I think my wife could be great friends with Neil Degrasse Tyson,

She is always talking about needing space.

What does Neil Degrasse Tyson call orgies...

...the big bang


courtesy of reds

I played chess against Richard Dawkins and Neil DeGrasse Tyson.

They're great at science, but no so much at chess. So after beating them in only a few moves I simply said

"Checkmate atheists."


What would happen if The Matrix was filmed in space.

I don't know, ask Neo Degrasse Tyson.

What is Neil deGrasse Tyson's favorite vegetable?

Neil DeGrasse Tyson, Stephen Hawking, and Bill Nye walk into a bar.

Neil and Bill look at Stephen Hawking and yell, "My God, Steven, you're cured!"
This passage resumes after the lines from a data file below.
Lemma from_two_numbered (names : list string) :
  from_two (VTable (numbered 2 (map c_str names))) names.
Proof.
  exists (numbered 2 (map c_str names)). split; [reflexivity|]. intros j.
  rewrite table_geti_numbered, length_map.
  destruct ((2 <=? j) && (j <? 2 + Z.of_nat (List.length names))) eqn:E; [|reflexivity].
  f_equal. apply andb_prop in E. destruct E as [E1 E2].
  apply Z.leb_le in E1. apply Z.ltb_lt in E2.
  rewrite <- (map_nth c_str). reflexivity.
Qed.
(** C4: when the wrapped handler writes body bytes and makes no explicit
    set-status call, the captured status is 200, the writer behind the
    decorator has received exactly the calls the handler made, each write
    giving the handler what the writer behind returned, and the error counter
    is as it was before the request. *)
Theorem C4_implicit_success {W : Type} `{ResponseWriter W}
    (next : Handler) (m : Metrics) (w : W) (r : Request) (fx : list string)
    (elapsed : float) :
  wf m = true ->
  let cs := transcript (registry (counted m r)) (next r) (mkResponseWriter w 0) in
  (forall c, c ∈ cs -> is_SetStatus c = false) ->
  (exists b, WriteBody b ∈ cs) ->
  let s := Instrument next m w r fx elapsed in
  status_captured s = StatusOK
  /\ writer_after s = replay cs w
  /\ (forall b (rw : responseWriter W),
        ResponseWriter_ (responseWriter_Write b rw).1 = (rw_Write b (ResponseWriter_ rw)).1
        /\ (responseWriter_Write b rw).2 = (rw_Write b (ResponseWriter_ rw)).2)
  /\ forall l, counterValue (metrics_after s) (httpErrors m) l
               = counterValue m (httpErrors m) l.
Proof.
  intros Hwf cs Hno [b Hb] s.
  destruct (Instrument_writer next m w r fx elapsed Hwf) as (Hw & Hs & _ & _).
  fold cs s in Hw, Hs.
  assert (Hst : status_captured s = StatusOK).
  { rewrite Hs, capture_no_SetStatus by done.
    assert (Hex : existsb is_WriteBody cs = true).
    { apply existsb_exists. exists (WriteBody b). split; [| done].
      by apply list_elem_of_In. }
    by rewrite Hex. }
  split; [exact Hst |]. split; [exact Hw |]. split.
  - intros b' rw. unfold responseWriter_Write.
    by destruct (rw_Write b' (ResponseWriter_ rw)).
  - apply Instrument_errors_below; [done |]. fold s. rewrite Hst. done.
Qed.
(** The inner loop [for (let j = 0; j < steps; j++)] of lines 111-143, with
    [steps] iterations left; the samples it pushes, in order.  [break] ends
    the path.  ([theta], line 127, is computed and never read.) *)
Fixpoint traceSteps (mass rotation : N) (steps : nat) (x y vx vy : N)
  : list (GridPoint.t N) :=
  match steps with
  | O => []
  | S steps' =>
    let x := x + vx in
    let y := y + vy in
    let r := Math_sqrt (x * x + y * y) in
    if r <? dec 25 1 then []
    else
      let forceFactor := mass / (r * r * r) in
      let vx := vx - x * forceFactor in
      let vy := vy - y * forceFactor in
      let v :=
        if rotation >? #0 then
          let rotFactor := rotation * mass / (r * r * r) * dec 2 1 in
          (vx + (- y) * rotFactor, vy + x * rotFactor)
        else (vx, vy) in
      let vx := fst v in
      let vy := snd v in
      let vMag := Math_sqrt (vx * vx + vy * vy) in
      let vx' := vx / vMag * dec 5 1 in
      let vy' := vy / vMag * dec 5 1 in
      let z := (- mass) / r in
      {| GridPoint.x := x; GridPoint.y := y; GridPoint.z := z |}
        :: traceSteps mass rotation steps' x y vx' vy'
  end.

(** The body of the outer loop for ray [i]: the start point, then the
    traced samples. *)
Definition lightPath (sourceDistance mass rotation : N) (numPaths i : nat)
  : list (GridPoint.t N) :=
  let angle := (#(Z.of_nat i) * #2 * Math_PI) / #(Z.of_nat numPaths) in
  let x0 := sourceDistance * Math_cos angle in
  let y0 := sourceDistance * Math_sin angle in
  let r0 := Math_sqrt (x0 * x0 + y0 * y0) in
  let z0 := (- mass) / r0 in
  let steps := 100%nat in
  let vx := (- Math_cos angle) * dec 5 1 in
  let vy := (- Math_sin angle) * dec 5 1 in
  {| GridPoint.x := x0; GridPoint.y := y0; GridPoint.z := z0 |}
    :: traceSteps mass rotation steps x0 y0 vx vy.

(** [calculateLightPaths(mass, rotation, numPaths = 8)]; [sourceDistance]
    is [observer1Position], read from the component state. *)
Definition calculateLightPaths (st : Controls N) (mass rotation : N)
  (numPaths : nat) : list (list (GridPoint.t N)) :=
  let sourceDistance := observer1Position st in
  map (lightPath sourceDistance mass rotation numPaths) (seq 0 numPaths).

End Tracer.

(** ** Particle integrator: [initParticles], [updateParticles] *)

Module Point.
Record t (N : Type) : Type := { x : N; y : N }.
End Point.

Module Particle.
Record t (N : Type) : Type := {
  x : N;
  y : N;
  vx : N;
  vy : N;
  trail : list (Point.t N);
  color : string;
  size : N
}.
End Particle.

(** Code that calls [Math.random()]: the state is the number of calls made
    so far, and the [k]-th call returns [Math_random k]. *)
Definition Rand (A : Type) : Type := nat -> A * nat.

Definition ret {A} (a : A) : Rand A := fun k => (a, k).

Definition bind {A B} (m : Rand A) (f : A -> Rand B) : Rand B :=
  fun k => let (a, k') := m k in f a k'.

Notation "x <- m ;; f" := (bind m (fun x => f))
  (at level 61, m at next level, right associativity).

(** [array.map(callback)] for a callback with effects: elements in index
    order. *)
Fixpoint mapM {A B} (f : A -> Rand B) (l : list A) : Rand (list B) :=
  match l with
  | [] => ret []
  | a :: l' => b <- f a ;; bs <- mapM f l' ;; ret (b :: bs)
  end.

Section Particles.
Context {N : Type} `{Number N}.
Variable Math_random : nat -> N.
Variable interpolateRainbow : N -> string.
Local Open Scope num_scope.

Definition random : Rand N := fun k => (Math_random k, S k).

(** One iteration of the loop of [initParticles], for index [i]. *)
Definition initParticle (st : Controls N) (i : nat) : Rand (Particle.t N) :=
  u1 <- random ;;
  let angle := u1 * #2 * Math_PI in
  u2 <- random ;;
  let distance := #10 + u2 * #40 in
  let x := distance * Math_cos angle in
  let y := distance * Math_sin angle in
  u3 <- random ;;
  let speed := particleSpeed st * (dec 8 1 + dec 4 1 * u3) in
  let vx := (- y) * speed / Math_sqrt (x * x + y * y) in
  let vy := x * speed / Math_sqrt (x * x + y * y) in
  u4 <- random ;;
  ret {| Particle.x := x; Particle.y := y;
         Particle.vx := vx; Particle.vy := vy;
         Particle.trail := [];
         Particle.color :=
           interpolateRainbow
             (#(Z.of_nat i) / #(Z.of_nat (particleCount st)));
         Particle.size := #1 + u4 * #2 |}.

Definition initParticles (st : Controls N) : Rand (list (Particle.t N)) :=
  mapM (initParticle st) (seq 0 (particleCount st)).

(** The callback of [particles.map] in [updateParticles]. *)
Definition updateParticle (st : Controls N) (dt centralMass rotation : N)
  (particle : Particle.t N) : Rand (Particle.t N) :=
  let x := Particle.x particle in
  let y := Particle.y particle in
  let vx := Particle.vx particle in
  let vy := Particle.vy particle in
  let trail := Particle.trail particle in
  let color := Particle.color particle in
  let size := Particle.size particle in
  let r := Math_sqrt (x * x + y * y) in
  let eventHorizon := #2 * centralMass * SCALE_FACTOR in
  if r <? eventHorizon then
    u1 <- random ;;
    let angle := u1 * #2 * Math_PI in
    u2 <- random ;;
    let distance := #10 + u2 * #40 in
    let newX := distance * Math_cos angle in
    let newY := distance * Math_sin angle in
    u3 <- random ;;
    let speed := particleSpeed st * (dec 8 1 + dec 4 1 * u3) in
    let newVx := (- newY) * speed / Math_sqrt (newX * newX + newY * newY) in
    let newVy := newX * speed / Math_sqrt (newX * newX + newY * newY) in
    ret {| Particle.x := newX; Particle.y := newY;
           Particle.vx := newVx; Particle.vy := newVy;
           Particle.trail := [];
           Particle.color := color;
           Particle.size := size |}
  else
    let forceMagnitude := centralMass / (r * r) in
    let forceX := (- x) * forceMagnitude / r in
    let forceY := (- y) * forceMagnitude / r in
    let frame :=
      if rotation >? #0 then
        let rotationEffect :=
          rotation * centralMass / (r * r * r) * dec 2 1 in
        ((- y) * rotationEffect, x * rotationEffect)
      else (#0, #0) in
    let frameX := fst frame in
    let frameY := snd frame in
    let newVx := vx + (forceX + frameX) * dt in
    let newVy := vy + (forceY + frameY) * dt in
    let newX := x + newVx * dt in
    let newY := y + newVy * dt in
    let newTrail := trail ++ [ {| Point.x := x; Point.y := y |} ] in
    let newTrail :=
      if (20 <? List.length newTrail)%nat then tl newTrail else newTrail in
    ret {| Particle.x := newX; Particle.y := newY;
           Particle.vx := newVx; Particle.vy := newVy;
           Particle.trail := newTrail;
           Particle.color := color;
           Particle.size := size |}.

Definition updateParticles (st : Controls N)
  (particles : list (Particle.t N)) (dt centralMass rotation : N)
  : Rand (list (Particle.t N)) :=
  mapM (updateParticle st dt centralMass rotation) particles.

(** [n] frames of the running simulation:
    [particlesRef.current = updateParticles(particlesRef.current, dt, mass, rotation)]. *)
Fixpoint runFrames (st : Controls N) (dt centralMass rotation : N) (n : nat)
  (particles : list (Particle.t N)) : Rand (list (Particle.t N)) :=
  match n with
  | O => ret particles
  | S n' =>
    particles' <- updateParticles st particles dt centralMass rotation ;;
    runFrames st dt centralMass rotation n' particles'
  end.

End Particles.

(** ** Wave/orbit integrator: [updateWaves] and the merger of
    [renderExtremeObjects] *)

Module WavePoint.
(** [displacement], [sourceX] and [sourceY] are absent from the points
    [generateWavePoints] builds and present once [updateWaves] has run. *)
Record t (N : Type) : Type := {
  x : N;
  y : N;
  source : Z;
  radius : N;
  angle : N;
  phase : N;
  displacement : option N;
  sourceX : option N;
  sourceY : option N
}.
End WavePoint.

Module Merger.
(** The orbital quantities of [case 'merger'] (lines 1356-1379). *)
Record t (N : Type) : Type := {
  separation : N;
  orbitFrequency : N;
  orbitAngle : N;
  bh1x : N;
  bh1y : N;
  bh2x : N;
  bh2y : N
}.
End Merger.

Module Kerr.
(** The radii of [case 'kerr'] (lines 1232-1244). *)
Record t (N : Type) : Type := {
  rPlus : N;
  rMinus : N;
  horizonRadius : N;
  ergoRadius : N
}.
End Kerr.

Section Waves.
Context {N : Type} `{Number N}.
Local Open Scope num_scope.
Lemma minus_days_inr now days start :
  minus_days now days = inr start →
  start = now - days * 86400 * 1000000
  ∧ datetime_min <= start <= datetime_max.
Proof.
  unfold minus_days. repeat case_bool_decide; try done.
  by intros [= <-].
Qed.

Lemma minus_days_inl now days e :
  minus_days now days = inl e → e = OverflowError.
Proof.
  unfold minus_days. repeat case_bool_decide; try done; by intros [= <-].
Qed.

(** X21: nobody is kicked unless the bot has been in the server for at
    least the number of days asked for and the first reaction that counts
    (by the invoking user, in the channel of the command, a cross or a
    check mark) is the check mark. *)
Theorem prune_kicks_only_when_confirmed (env : Env) (ctx : Context)
    (strategy : PruneStrategy) (given : list Role) (days : Z) (m : Member)
    (reason : string) :
  Kick m reason ∈ (_prune_command env ctx strategy given days).2 →
  days <= whole_days env (now env - me_joined_at ctx)
  ∧ ∃ p, List.find (reaction_check ctx) (reactions env) = Some p
         ∧ emoji_name p = "✅"
         ∧ payload_user_id p = author_id ctx
         ∧ payload_channel_id p = channel_id ctx.
Proof.
  unfold _prune_command. case_bool_decide as Hd.
  { simpl. intros H. apply list_elem_of_singleton in H. done. }
  split; [lia|]. revert H.
  destruct (minus_days _ _) as [e|start]; simpl.
  { intros H. by apply not_elem_of_nil in H. }
  destruct (count _ _) as [e|n]; simpl.
  { intros H. by apply not_elem_of_nil in H. }
  destruct (List.find _ _) as [p|] eqn:Hp.
  2:{ simpl. rewrite !elem_of_cons. intros [H|[H|[H|[H|H]]]]; try done.
      by apply not_elem_of_nil in H. }
  case_bool_decide as He; simpl.
  2:{ rewrite !elem_of_cons. intros [H|[H|[H|H]]]; try done.
      by apply not_elem_of_nil in H. }
  intros _. exists p. split; [done|]. split; [done|].
  apply find_some in Hp as [_ Hc]. unfold reaction_check in Hc.
  apply andb_prop in Hc as [Hc _]. apply andb_prop in Hc as [Hc1 Hc2].
  apply bool_decide_eq_true in Hc1, Hc2. done.
Qed.
(** X1: a path whose inflected segments join to fewer than 63 characters
    is not shortened: [flatten_key] returns the plain join of the inflected
    segments, and for a single segment that is [inflect_column_name] of it,
    the name that [primary_column_names] uses for a key property. *)
Theorem flatten_key_short_path k parent_key sep :
  length (join sep (map inflect_column_name (parent_key ++ [k]))) < 63 ->
  flatten_key k parent_key sep = join sep (map inflect_column_name (parent_key ++ [k])).
Proof. apply flatten_key_fits. Qed.

Lemma flatten_key_short_path_witness :
  length (join default_sep (map inflect_column_name (strs ["HomeAddress"] ++ ["zipCode" : str])))
    < 63 /\
  flatten_key "zipCode" (strs ["HomeAddress"]) default_sep
  = join default_sep (map inflect_column_name (strs ["HomeAddress"] ++ ["zipCode" : str])).
Proof.
  split; [vm_compute; lia|].
  apply (flatten_key_short_path "zipCode" (strs ["HomeAddress"]) default_sep).
  vm_compute. lia.
Defined.







(** X3: with the separator of the module, an identifier has no upper-case
    letter and no hyphen, shortened or not; so lower-casing a column name, as
    the catalog comparison of [update_columns] does, leaves it as it is. *)
Theorem flatten_key_lower_case k parent_key :
  upper_free (flatten_key k parent_key default_sep) /\
  hyphen_free (flatten_key k parent_key default_sep) /\
  lower (flatten_key k parent_key default_sep) = flatten_key k parent_key default_sep.
Proof.
  pose proof (flatten_key_settled k parent_key) as H.
  split; [by apply settled_upper_free|]. split; [by apply settled_hyphen_free|].
  by apply lower_id, settled_upper_free.
Qed.

(** ** What inflection does to the characters of a name *)

Lemma lower_char_underscore c :
  is_char underscore_char (lower_char c) = is_char underscore_char c.
Proof. each_char c; reflexivity. Qed.

Lemma without_underscores_app a b :
  without_underscores (a ++ b) = without_underscores a ++ without_underscores b.
Proof. apply List.filter_app. Qed.

Lemma re_sub_from_inserting m b k s :
  inserting m ->
  without_underscores (re_sub_from m b k s) = without_underscores (drop k s).
Proof.
  intros Hm. revert b k. induction s as [|c t IH]; intros b k; simpl.
  - by destruct k.
  - destruct k as [|k]; [|apply IH].
    destruct (m b (c :: t)) as [[rep n]|] eqn:E.
    + destruct (Hm _ _ _ _ E) as (Hn & Hrep). destruct n as [|n]; [lia|].
      rewrite without_underscores_app, Hrep, IH, <- without_underscores_app.
      cbn [pred take]. by rewrite <- app_comm_cons, take_drop.
    + change (c :: re_sub_from m false 0 t) with ([c] ++ re_sub_from m false 0 t).
      rewrite without_underscores_app, IH. by rewrite <- without_underscores_app.
Qed.

Lemma re_sub_inserting m s :
  inserting m -> without_underscores (re_sub m s) = without_underscores s.
Proof. intros Hm. apply (re_sub_from_inserting m true 0 s Hm). Qed.

Lemma take_of_drop (k : nat) (t x r : str) :
  drop k t = x ++ r -> take (k + length x) t = take k t ++ x.
Proof.
  revert t. induction k as [|k IH]; intros t; simpl.
  - intros H. change (drop 0 t) with t in H. subst t. by rewrite take_app_length.
  - destruct t as [|c t]; simpl.
    + intros H. symmetry in H. apply app_eq_nil in H as [-> _]. done.
    + intros H. by rewrite IH.
Qed.

Lemma acronym_underscore_inserting : inserting acronym_underscore.
Proof.
  intros b t rep n Hm. apply backtrack_some in Hm as [k Hm].
  destruct (drop k t) as [|u [|c1 [|c2 r]]] eqn:Ed; try done.
  destruct (is_char underscore_char u) eqn:Eu; [|done].
  destruct (is_upper c1); [|done]. destruct (is_lower c2); [|done]. cbn [andb] in Hm.
  injection Hm as <- <-. split; [lia|].
  pose proof (take_of_drop k t [u; c1; c2] r Ed) as Ht. cbn [length] in Ht.
  rewrite Ht, !without_underscores_app.
  f_equal. unfold without_underscores. cbn [List.filter]. by rewrite Eu.
Qed.

Lemma camel_underscore_inserting : inserting camel_underscore.
Proof.
  intros b t rep n. unfold camel_underscore. destruct t as [|c0 [|u [|c1 r]]]; try done.
  destruct (is_lower c0 || is_digit c0); [|done].
  destruct (is_char underscore_char u) eqn:Eu; [|done].
  destruct (is_upper c1); [|done]. cbn [andb]. intros [= <- <-]. split; [lia|].
  unfold without_underscores. cbn [take List.filter]. by rewrite Eu.
Qed.

Lemma acronym_boundary_inserting : inserting acronym_boundary.
Proof.
  intros b t rep n Hm. apply backtrack_some in Hm as [k Hm].
  destruct (drop k t) as [|c1 [|c2 r]] eqn:Ed; try done.
  destruct (is_upper c1 && is_lower c2); [|done].
  injection Hm as <- <-. split; [lia|].
  pose proof (take_of_drop k t [c1; c2] r Ed) as Ht. cbn [length] in Ht.
  by rewrite Ht, !without_underscores_app.
Qed.

Lemma camel_boundary_inserting : inserting camel_boundary.
Proof.
  intros b t rep n. unfold camel_boundary. destruct t as [|c0 [|c1 r]]; try done.
  destruct ((is_lower c0 || is_digit c0) && is_upper c1); [|done].
  intros [= <- <-]. split; [lia|]. done.
Qed.

(** Lower-casing and the replacement of hyphens commute with the removal of
    underscores, up to the removal of the hyphens. *)
Lemma without_underscores_lowered s :
  without_underscores (lower (replace_char hyphen_char underscore_char s))
  = lower (List.filter (fun c => negb (is_char hyphen_char c)) (without_underscores s)).
Proof.
  unfold lower, replace_char, without_underscores.
  induction s as [|c s IH]; [done|]. cbn [map List.filter].
  destruct (is_char hyphen_char c) eqn:Eh.
  - apply is_char_eq in Eh as <-. cbn [map List.filter]. apply IH.
  - rewrite lower_char_underscore.
    destruct (is_char underscore_char c); cbn [negb map List.filter]; [apply IH|].
    rewrite Eh. cbn [negb map]. by rewrite IH.
Qed.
Neil DeGrasse Tyson is now being investigated for sexual misconduct.

But is it really all that surprising that an astrophysicist pulled a Spacey?

There is an abundance of memes jokes out there. You're fortunate to read a set of the 23 funniest jokes and degrasse puns. Full with funny wisecracks it is even funnier than any dog witze you can hear about degrasse.

Use only working piadas for adults and blagues for friends. Note that dirty and dark jokes are funny, but use them with caution in real life. You can seriously offend people by saying creepy dark humor words to them.